Meaning and Purpose

By Michael Morse

There comes a time when we have already done more than we are going to do. When that time comes for you, I hope that you look back and remember how good it was, how it felt, and the difference that you made in countless lives because you were there. There’s a certain kind of magic that happens when one person is responsible for the care of another, and the person who needs help is comforted by the person helping, and the two bond as only people in those circumstances can.

Of all the health care professionals who practice medicine, EMS personnel do far more with their training and education. Nobody in the chain of treating sudden illness or accident victims does more with less. Medics do not have the luxury of support staff or somebody watching over them who knows more. For the time spent on scene and during transport, there is only them; the patient; and, for some, a higher power keeping them calm and letting what they do know flow, keeping the poor soul dying on their stretcher breathing for a little while longer than he would have without them.

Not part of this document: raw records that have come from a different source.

Definition set_s_AttachmentBaseURL (v : option string) (r : sourceRow) : sourceRow :=
  {| s_ID := s_ID r; s_Name := s_Name r; s_Kind := s_Kind r; s_Enabled := s_Enabled r;
     s_KeyHash := s_KeyHash r; s_KeyPlain := s_KeyPlain r; s_KeyHint := s_KeyHint r;
     s_MgmtKeyPlain := s_MgmtKeyPlain r; s_MgmtKeyHint := s_MgmtKeyHint r;
     s_AttachmentBaseURL := v; s_AgentVersion := s_AgentVersion r; s_AgentOS := s_AgentOS r;
     s_AgentArch := s_AgentArch r; s_Hostname := s_Hostname r;
     s_Capabilities := s_Capabilities r; s_LastSeenAt := s_LastSeenAt r;
     s_LastMetricsSeq := s_LastMetricsSeq r; s_LastEventSeq := s_LastEventSeq r;
     s_LastBootTime := s_LastBootTime r; s_LastSummary := s_LastSummary r;
     s_PrevSample := s_PrevSample r; s_DeletedAt := s_DeletedAt r;
     s_CreatedAt := s_CreatedAt r; s_UpdatedAt := s_UpdatedAt r |}.

Definition set_s_AgentVersion (v : option string) (r : sourceRow) : sourceRow :=
  {| s_ID := s_ID r; s_Name := s_Name r; s_Kind := s_Kind r; s_Enabled := s_Enabled r;
     s_KeyHash := s_KeyHash r; s_KeyPlain := s_KeyPlain r; s_KeyHint := s_KeyHint r;
     s_MgmtKeyPlain := s_MgmtKeyPlain r; s_MgmtKeyHint := s_MgmtKeyHint r;
     s_AttachmentBaseURL := s_AttachmentBaseURL r; s_AgentVersion := v;
     s_AgentOS := s_AgentOS r; s_AgentArch := s_AgentArch r; s_Hostname := s_Hostname r;
     s_Capabilities := s_Capabilities r; s_LastSeenAt := s_LastSeenAt r;
     s_LastMetricsSeq := s_LastMetricsSeq r; s_LastEventSeq := s_LastEventSeq r;
     s_LastBootTime := s_LastBootTime r; s_LastSummary := s_LastSummary r;
     s_PrevSample := s_PrevSample r; s_DeletedAt := s_DeletedAt r;
     s_CreatedAt := s_CreatedAt r; s_UpdatedAt := s_UpdatedAt r |}.

Definition set_s_AgentOS (v : option string) (r : sourceRow) : sourceRow :=
  {| s_ID := s_ID r; s_Name := s_Name r; s_Kind := s_Kind r; s_Enabled := s_Enabled r;
     s_KeyHash := s_KeyHash r; s_KeyPlain := s_KeyPlain r; s_KeyHint := s_KeyHint r;
     s_MgmtKeyPlain := s_MgmtKeyPlain r; s_MgmtKeyHint := s_MgmtKeyHint r;
     s_AttachmentBaseURL := s_AttachmentBaseURL r; s_AgentVersion := s_AgentVersion r;
     s_AgentOS := v; s_AgentArch := s_AgentArch r; s_Hostname := s_Hostname r;
     s_Capabilities := s_Capabilities r; s_LastSeenAt := s_LastSeenAt r;
     s_LastMetricsSeq := s_LastMetricsSeq r; s_LastEventSeq := s_LastEventSeq r;
     s_LastBootTime := s_LastBootTime r; s_LastSummary := s_LastSummary r;
     s_PrevSample := s_PrevSample r; s_DeletedAt := s_DeletedAt r;
     s_CreatedAt := s_CreatedAt r; s_UpdatedAt := s_UpdatedAt r |}.

Definition set_s_AgentArch (v : option string) (r : sourceRow) : sourceRow :=
  {| s_ID := s_ID r; s_Name := s_Name r; s_Kind := s_Kind r; s_Enabled := s_Enabled r;
     s_KeyHash := s_KeyHash r; s_KeyPlain := s_KeyPlain r; s_KeyHint := s_KeyHint r;
     s_MgmtKeyPlain := s_MgmtKeyPlain r; s_MgmtKeyHint := s_MgmtKeyHint r;
     s_AttachmentBaseURL := s_AttachmentBaseURL r; s_AgentVersion := s_AgentVersion r;
     s_AgentOS := s_AgentOS r; s_AgentArch := v; s_Hostname := s_Hostname r;
     s_Capabilities := s_Capabilities r; s_LastSeenAt := s_LastSeenAt r;
     s_LastMetricsSeq := s_LastMetricsSeq r; s_LastEventSeq := s_LastEventSeq r;
     s_LastBootTime := s_LastBootTime r; s_LastSummary := s_LastSummary r;
     s_PrevSample := s_PrevSample r; s_DeletedAt := s_DeletedAt r;
     s_CreatedAt := s_CreatedAt r; s_UpdatedAt := s_UpdatedAt r |}.

Definition set_s_Hostname (v : option string) (r : sourceRow) : sourceRow :=
  {| s_ID := s_ID r; s_Name := s_Name r; s_Kind := s_Kind r; s_Enabled := s_Enabled r;
     s_KeyHash := s_KeyHash r; s_KeyPlain := s_KeyPlain r; s_KeyHint := s_KeyHint r;
     s_MgmtKeyPlain := s_MgmtKeyPlain r; s_MgmtKeyHint := s_MgmtKeyHint r;
     s_AttachmentBaseURL := s_AttachmentBaseURL r; s_AgentVersion := s_AgentVersion r;
     s_AgentOS := s_AgentOS r; s_AgentArch := s_AgentArch r; s_Hostname := v;
     s_Capabilities := s_Capabilities r; s_LastSeenAt := s_LastSeenAt r;
     s_LastMetricsSeq := s_LastMetricsSeq r; s_LastEventSeq := s_LastEventSeq r;
     s_LastBootTime := s_LastBootTime r; s_LastSummary := s_LastSummary r;
     s_PrevSample := s_PrevSample r; s_DeletedAt := s_DeletedAt r;
     s_CreatedAt := s_CreatedAt r; s_UpdatedAt := s_UpdatedAt r |}.

Definition set_s_Capabilities (v : option (gmap string string)) (r : sourceRow) : sourceRow :=
  {| s_ID := s_ID r; s_Name := s_Name r; s_Kind := s_Kind r; s_Enabled := s_Enabled r;
     s_KeyHash := s_KeyHash r; s_KeyPlain := s_KeyPlain r; s_KeyHint := s_KeyHint r;
     s_MgmtKeyPlain := s_MgmtKeyPlain r; s_MgmtKeyHint := s_MgmtKeyHint r;
     s_AttachmentBaseURL := s_AttachmentBaseURL r; s_AgentVersion := s_AgentVersion r;
     s_AgentOS := s_AgentOS r; s_AgentArch := s_AgentArch r; s_Hostname := s_Hostname r;
     s_Capabilities := v; s_LastSeenAt := s_LastSeenAt r;
     s_LastMetricsSeq := s_LastMetricsSeq r; s_LastEventSeq := s_LastEventSeq r;
     s_LastBootTime := s_LastBootTime r; s_LastSummary := s_LastSummary r;
     s_PrevSample := s_PrevSample r; s_DeletedAt := s_DeletedAt r;
     s_CreatedAt := s_CreatedAt r; s_UpdatedAt := s_UpdatedAt r |}.

Definition set_s_LastSeenAt (v : option string) (r : sourceRow) : sourceRow :=
  {| s_ID := s_ID r; s_Name := s_Name r; s_Kind := s_Kind r; s_Enabled := s_Enabled r;
     s_KeyHash := s_KeyHash r; s_KeyPlain := s_KeyPlain r; s_KeyHint := s_KeyHint r;
     s_MgmtKeyPlain := s_MgmtKeyPlain r; s_MgmtKeyHint := s_MgmtKeyHint r;
     s_AttachmentBaseURL := s_AttachmentBaseURL r; s_AgentVersion := s_AgentVersion r;
     s_AgentOS := s_AgentOS r; s_AgentArch := s_AgentArch r; s_Hostname := s_Hostname r;
     s_Capabilities := s_Capabilities r; s_LastSeenAt := v;
     s_LastMetricsSeq := s_LastMetricsSeq r; s_LastEventSeq := s_LastEventSeq r;
     s_LastBootTime := s_LastBootTime r; s_LastSummary := s_LastSummary r;
     s_PrevSample := s_PrevSample r; s_DeletedAt := s_DeletedAt r;
     s_CreatedAt := s_CreatedAt r; s_UpdatedAt := s_UpdatedAt r |}.

Definition set_s_LastMetricsSeq (v : Z) (r : sourceRow) : sourceRow :=
  {| s_ID := s_ID r; s_Name := s_Name r; s_Kind := s_Kind r; s_Enabled := s_Enabled r;
     s_KeyHash := s_KeyHash r; s_KeyPlain := s_KeyPlain r; s_KeyHint := s_KeyHint r;
     s_MgmtKeyPlain := s_MgmtKeyPlain r; s_MgmtKeyHint := s_MgmtKeyHint r;
     s_AttachmentBaseURL := s_AttachmentBaseURL r; s_AgentVersion := s_AgentVersion r;
     s_AgentOS := s_AgentOS r; s_AgentArch := s_AgentArch r; s_Hostname := s_Hostname r;
     s_Capabilities := s_Capabilities r; s_LastSeenAt := s_LastSeenAt r;
     s_LastMetricsSeq := v; s_LastEventSeq := s_LastEventSeq r;
     s_LastBootTime := s_LastBootTime r; s_LastSummary := s_LastSummary r;
     s_PrevSample := s_PrevSample r; s_DeletedAt := s_DeletedAt r;
     s_CreatedAt := s_CreatedAt r; s_UpdatedAt := s_UpdatedAt r |}.

Definition set_s_LastEventSeq (v : Z) (r : sourceRow) : sourceRow :=
  {| s_ID := s_ID r; s_Name := s_Name r; s_Kind := s_Kind r; s_Enabled := s_Enabled r;
     s_KeyHash := s_KeyHash r; s_KeyPlain := s_KeyPlain r; s_KeyHint := s_KeyHint r;
     s_MgmtKeyPlain := s_MgmtKeyPlain r; s_MgmtKeyHint := s_MgmtKeyHint r;
     s_AttachmentBaseURL := s_AttachmentBaseURL r; s_AgentVersion := s_AgentVersion r;
     s_AgentOS := s_AgentOS r; s_AgentArch := s_AgentArch r; s_Hostname := s_Hostname r;
     s_Capabilities := s_Capabilities r; s_LastSeenAt := s_LastSeenAt r;
     s_LastMetricsSeq := s_LastMetricsSeq r; s_LastEventSeq := v;
     s_LastBootTime := s_LastBootTime r; s_LastSummary := s_LastSummary r;
     s_PrevSample := s_PrevSample r; s_DeletedAt := s_DeletedAt r;
     s_CreatedAt := s_CreatedAt r; s_UpdatedAt := s_UpdatedAt r |}.

Definition set_s_LastBootTime (v : option string) (r : sourceRow) : sourceRow :=
  {| s_ID := s_ID r; s_Name := s_Name r; s_Kind := s_Kind r; s_Enabled := s_Enabled r;
     s_KeyHash := s_KeyHash r; s_KeyPlain := s_KeyPlain r; s_KeyHint := s_KeyHint r;
     s_MgmtKeyPlain := s_MgmtKeyPlain r; s_MgmtKeyHint := s_MgmtKeyHint r;
     s_AttachmentBaseURL := s_AttachmentBaseURL r; s_AgentVersion := s_AgentVersion r;
     s_AgentOS := s_AgentOS r; s_AgentArch := s_AgentArch r; s_Hostname := s_Hostname r;
     s_Capabilities := s_Capabilities r; s_LastSeenAt := s_LastSeenAt r;
     s_LastMetricsSeq := s_LastMetricsSeq r; s_LastEventSeq := s_LastEventSeq r;
     s_LastBootTime := v; s_LastSummary := s_LastSummary r; s_PrevSample := s_PrevSample r;
     s_DeletedAt := s_DeletedAt r; s_CreatedAt := s_CreatedAt r;
     s_UpdatedAt := s_UpdatedAt r |}.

A firefighter does far more than fight fire. All of the words in every training manual ever written can never cover what a firefighter does. There are no guidebooks or checklists, no time clock or breaks. When another person needs to be rescued, the firefighter keeps moving until the job is done. Every person alive is covered by what the firefighter provides: people trained, able and willing to risk it all whenever there is a glimmer of hope.

Time moves relentlessly forward, and what we do is ever changing. Who we are is shaped by what we do; we are the culmination of a lifetime of experience. Everything we do is a thread that creates the tapestry of our life. Those of us who spent much of our time responding to other people’s emergencies can rest assured that what our time on earth weaves will be remarkable.

It’s heady stuff when I stop and think about it, and now that I have more time behind me than ahead, I have a lot of time to think about it. The best part of looking back is all the frustration, sadness, and pain I encountered while responding to 911 calls dissipates like morning mist when the sun breaks through and the memories, without fail, remind me that because of what I did, my life had meaning, and purpose.

 

Michael Morse is a former captain with the Providence (RI) Fire Department (PFD), an author, and a popular columnist. He served on PFD’s Engine Co. 2., Engine Co. 9, and Ladder Co. 4 for 10 years prior to becoming an EMT-C on Rescue Co 1 and Captain of Rescue Co. 5.